Tag references can be created using the git tag command. To create an annotated tag named “v1.0” that points to the first commit (394606d39892d861cea4f1250cd6ddd9c1ae933b) in the example, use the git tag command with the -a option:

git tag -a -m 'This is a tag that points to the first commit.' v1.0 394606d39892d861cea4f1250cd6ddd9c1ae933b

where the -m option should be followed by a tagging message. After the command is executed, you will find a file named v1.0 in .git/refs/tags/ of the project directory, which contains the above checksum. Now that I’ve added the tag, I can use it as a reference to checkout the commit:

git checkout v1.0

This is much more convenient than using the SHA1 checksum as a reference for the same purpose:

git checkout 394606d39892d861cea4f1250cd6ddd9c1ae933b

Remotes

The last type of reference is remote references. To list existing remote references in the repository, use the git remote command with no other options.

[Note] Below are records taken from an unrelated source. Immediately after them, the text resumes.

(* ===== verification/ResultStates.v ===== *)
(** * Classification of discovery outcomes ([discovery/result_states.py]) *)

From S2P Require Import Prelude Vocabulary.
Import ResultState.

(** [DiscoveryResultState.is_reachable] and its siblings. *)
Definition is_reachable (self : DiscoveryResultState) : bool := negb (self ≟ UNREACHABLE).
Definition is_discovered (self : DiscoveryResultState) : bool := self ≟ DISCOVERED.
Definition is_terminal (self : DiscoveryResultState) : bool := true.

(** The outcome indicators of a chain of transport attempts. *)
Record indicators := {
  host_is_reachable : bool;
  has_management_service : bool;
  auth_failed : bool;
  has_partial_data : bool;
  is_fully_discovered : bool;
  transport_unavailable : bool;
}.

(** [DiscoveryResultState.from_failure_and_success]. *)
Definition from_failure_and_success (i : indicators) : DiscoveryResultState :=
  if is_fully_discovered i then DISCOVERED
  else if has_partial_data i then PARTIAL_DISCOVERY
  else if auth_failed i then AUTHENTICATION_FAILED
  else if transport_unavailable i then UNVERIFIED
  else if negb (host_is_reachable i) then UNREACHABLE
  else if negb (has_management_service i) then REACHABLE_NO_MANAGEMENT
  else REACHABLE_NO_MANAGEMENT.

(** The tuple [classify_transport_failure] returns. *)
Record failure_class := {
  fc_reachable : bool;
  fc_auth_failed : bool;
  fc_service_available : bool;
  fc_transport_unavailable : bool;
}.

(** [classify_transport_failure]; a [DiscoveryFailureCode] is a [StrEnum], so
    every code that is not [None] arrives as a string. *)
Definition classify_transport_failure (failure_code : option string) : failure_class :=
  let class r a s u := {| fc_reachable := r; fc_auth_failed := a;
                          fc_service_available := s; fc_transport_unavailable := u |} in
  match failure_code with
  | None => class true false true false
  | Some s =>
      match of_value s with
      | None => class false false false false
      | Some failure_code =>
          if failure_code ≟ FailureCode.AUTHENTICATION_FAILED then
            class true true true false
          else if failure_code ≟ FailureCode.CREDENTIAL_RESOLUTION_FAILED then
            class true false false false
          else if failure_code ≟ FailureCode.UNSUPPORTED_CREDENTIAL then
            class true false true false
          else if failure_code ≟ FailureCode.TRANSPORT_DISABLED then
            class true false false false
          else if failure_code ≟ FailureCode.CONNECTION_REFUSED then
            class true false false false
          else if mem failure_code
              [FailureCode.HOST_UNREACHABLE; FailureCode.CONNECTION_TIMEOUT;
               FailureCode.TIMEOUT; FailureCode.DISCOVERY_TIMEOUT] then
            class false false false false
          else if failure_code ≟ FailureCode.TRANSPORT_UNAVAILABLE then
            class false false false true
          else if mem failure_code
              [FailureCode.DISCOVERY_FAILED; FailureCode.COLLECTOR_FAILED;
               FailureCode.PARSER_FAILED; FailureCode.NORMALIZATION_FAILED;
               FailureCode.EVIDENCE_PERSISTENCE_FAILED;
               FailureCode.SNAPSHOT_PERSISTENCE_FAILED] then
            class true false true false
          else if failure_code ≟ FailureCode.CONNECTION_FAILED then
            class false false false false
          else class true false true false
      end
  end.

(** ** Folding the failures of a chain *)

(** What the orchestrator's loop accumulates over failed attempts. *)
Definition no_indicator : indicators :=
  {| host_is_reachable := false; has_management_service := false; auth_failed := false;
     has_partial_data := false; is_fully_discovered := false; transport_unavailable := false |}.

Definition note_failure (i : indicators) (code : option string) : indicators :=
  let c := classify_transport_failure code in
  {| host_is_reachable := host_is_reachable i || fc_reachable c;
     has_management_service := has_management_service i || fc_service_available c;
     auth_failed := auth_failed i || fc_auth_failed c;
     has_partial_data := has_partial_data i;
     is_fully_discovered := is_fully_discovered i;
     transport_unavailable := transport_unavailable i || fc_transport_unavailable c |}.

Definition note_success (i : indicators) : indicators :=
  {| host_is_reachable := true; has_management_service := true;
     auth_failed := auth_failed i; has_partial_data := has_partial_data i;
     is_fully_discovered := true; transport_unavailable := transport_unavailable i |}.

Definition note_failures (i : indicators) (codes : list (option string)) : indicators :=
  fold_left note_failure codes i.

(** Whether some failure of the chain has the indicator [f]. *)
Definition any_failure (f : failure_class → bool) (codes : list (option string)) : bool :=
  existsb (λ c, f (classify_transport_failure c)) codes.

Section Notes.
Implicit Types (i : indicators) (codes : list (option string)).

Lemma note_failures_spec i codes :
  let i' := note_failures i codes in
  host_is_reachable i' = host_is_reachable i || any_failure fc_reachable codes ∧
  auth_failed i' = auth_failed i || any_failure fc_auth_failed codes ∧
  transport_unavailable i' = transport_unavailable i || any_failure fc_transport_unavailable codes ∧
  has_partial_data i' = has_partial_data i ∧
  is_fully_discovered i' = is_fully_discovered i.
Proof.
  cbn. revert i. induction codes as [|c codes IH]; intros i; cbn.
  { unfold note_failures. cbn. by rewrite !orb_false_r. }
  destruct (IH (note_failure i c)) as (Hr & Ha & Hu & Hp & Hd).
  unfold note_failures in *. rewrite Hr, Ha, Hu, Hp, Hd. cbn.
  by rewrite !orb_assoc.
Qed.

(** Which codes set which indicator. *)
Lemma classify_auth c :
  fc_auth_failed (classify_transport_failure (Some (value c))) = true ↔
  c = FailureCode.AUTHENTICATION_FAILED.
Proof. unfold classify_transport_failure. rewrite of_value_value. by destruct c. Qed.

Lemma classify_unavailable c :
  fc_transport_unavailable (classify_transport_failure (Some (value c))) = true ↔
  c = FailureCode.TRANSPORT_UNAVAILABLE.
Proof. unfold classify_transport_failure. rewrite of_value_value. by destruct c. Qed.

(** The codes that leave the host unconfirmed. *)
Definition no_contact : list DiscoveryFailureCode :=
  [FailureCode.HOST_UNREACHABLE; FailureCode.CONNECTION_TIMEOUT; FailureCode.TIMEOUT;
   FailureCode.DISCOVERY_TIMEOUT; FailureCode.TRANSPORT_UNAVAILABLE;
   FailureCode.CONNECTION_FAILED].

Lemma classify_reachable c :
  fc_reachable (classify_transport_failure (Some (value c))) = true ↔ c ∉ no_contact.
Proof.
  unfold classify_transport_failure, no_contact. rewrite of_value_value.
  destruct c; vm_compute; split; try done; try (intros _ Hin; set_solver);
    intros Hn; destruct Hn; set_solver.
Qed.
End Notes.

(** ** Properties *)

(** The state reported for a chain of failed attempts is decided by the
    failure codes alone: authentication failures win, then an unavailable
    transport, then absence of any contact; the order of the attempts does
    not matter and success is never reported. *)
Theorem failed_chain_classification (codes : list DiscoveryFailureCode) :
  from_failure_and_success (note_failures no_indicator (map (Some ∘ value) codes)) =
  if decide (FailureCode.AUTHENTICATION_FAILED ∈ codes) then AUTHENTICATION_FAILED
  else if decide (FailureCode.TRANSPORT_UNAVAILABLE ∈ codes) then UNVERIFIED
  else if decide (Forall (.∈ no_contact) codes) then UNREACHABLE
  else REACHABLE_NO_MANAGEMENT.
Proof.
  destruct (note_failures_spec no_indicator (map (Some ∘ value) codes)) as (Hr & Ha & Hu & Hp & Hd).
  unfold from_failure_and_success. rewrite Hr, Ha, Hu, Hp, Hd. cbn [no_indicator
    host_is_reachable auth_failed transport_unavailable has_partial_data is_fully_discovered orb].
  set (any f := any_failure f (map (Some ∘ value) codes)).
  assert (∀ f, any f = true ↔ ∃ c, c ∈ codes ∧ f (classify_transport_failure (Some (value c))) = true)
    as Hany.
  { intros f. unfold any, any_failure. rewrite existsb_exists. split.
    - intros (x & (c & <- & Hc)%in_map_iff & Hf). exists c. by rewrite list_elem_of_In.
    - intros (c & Hc & Hf). exists (Some (value c)).
      by rewrite in_map_iff; split; [exists c; rewrite <-list_elem_of_In|]. }
  fold (any fc_auth_failed) (any fc_transport_unavailable) (any fc_reachable).
  assert (any fc_auth_failed = bool_decide (FailureCode.AUTHENTICATION_FAILED ∈ codes)) as ->.
  { apply eq_true_iff_eq. rewrite Hany, bool_decide_eq_true.
    setoid_rewrite classify_auth. naive_solver. }
  assert (any fc_transport_unavailable = bool_decide (FailureCode.TRANSPORT_UNAVAILABLE ∈ codes)) as ->.
  { apply eq_true_iff_eq. rewrite Hany, bool_decide_eq_true.
    setoid_rewrite classify_unavailable. naive_solver. }
  assert (any fc_reachable = negb (bool_decide (Forall (.∈ no_contact) codes))) as ->.
  { apply eq_true_iff_eq. rewrite Hany, negb_true_iff, bool_decide_eq_false.
    setoid_rewrite classify_reachable. rewrite Forall_forall.
    split; [intros (c & Hc & Hn) Hall; by apply Hn, Hall|].
    intros Hn. destruct (decide (Exists (λ c, c ∉ no_contact) codes)) as [He|He].
    - by apply Exists_exists in He.
    - destruct Hn. intros c Hc. destruct (decide (c ∈ no_contact)); [done|].
      destruct He. apply Exists_exists. eauto. }
  unfold bool_decide. repeat case_decide; cbn; repeat case_match; done.
Qed.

A remote can be added via the git remote add command. Then, when you use git push to push a branch to the remote, Git creates a file under a subdirectory in .git/remotes/, with the name of the subdirectory being the name of the remote (e.g., origin/) and the name of the file being the remote branch (e.g., master). This file is similar to that for a head reference, except that it contains the checksum for the last commit that you pushed to the remote branch instead of the last commit on the local branch.

Additional notes

A post that explains Git references will not be complete without mentioning the HEAD file, which is located in .git/. The content of this file points to the commit which is currently checked-out. Such information is needed when a new commit is made and Git needs to specify the parent of the new commit (see the previous post). It should be mentioned that, if a commit is checked-out with a head reference, HEAD points to that reference; in this case, when a new commit is made, the reference will be updated and point to the new commit. However, if the same commit is checked-out with a checksum, a tag or a remote reference, HEAD points to the checksum of that commit; in this case, it is said to be in a “detached state” and the reference won’t be updated when a new commit is made.

Another thing worth mentioning is that the git push command by default does not push tags to remote repositories. To do it manually, use git push <remote> <tag> where <remote> is the targeted remote and <tag> is the tag to be pushed.

Summary

The previous post and this post complements each other in introducing two important aspects of Git, including objects and references. Such knowledge should promote better understanding of how Git works and clarify some confusion when using various Git commands.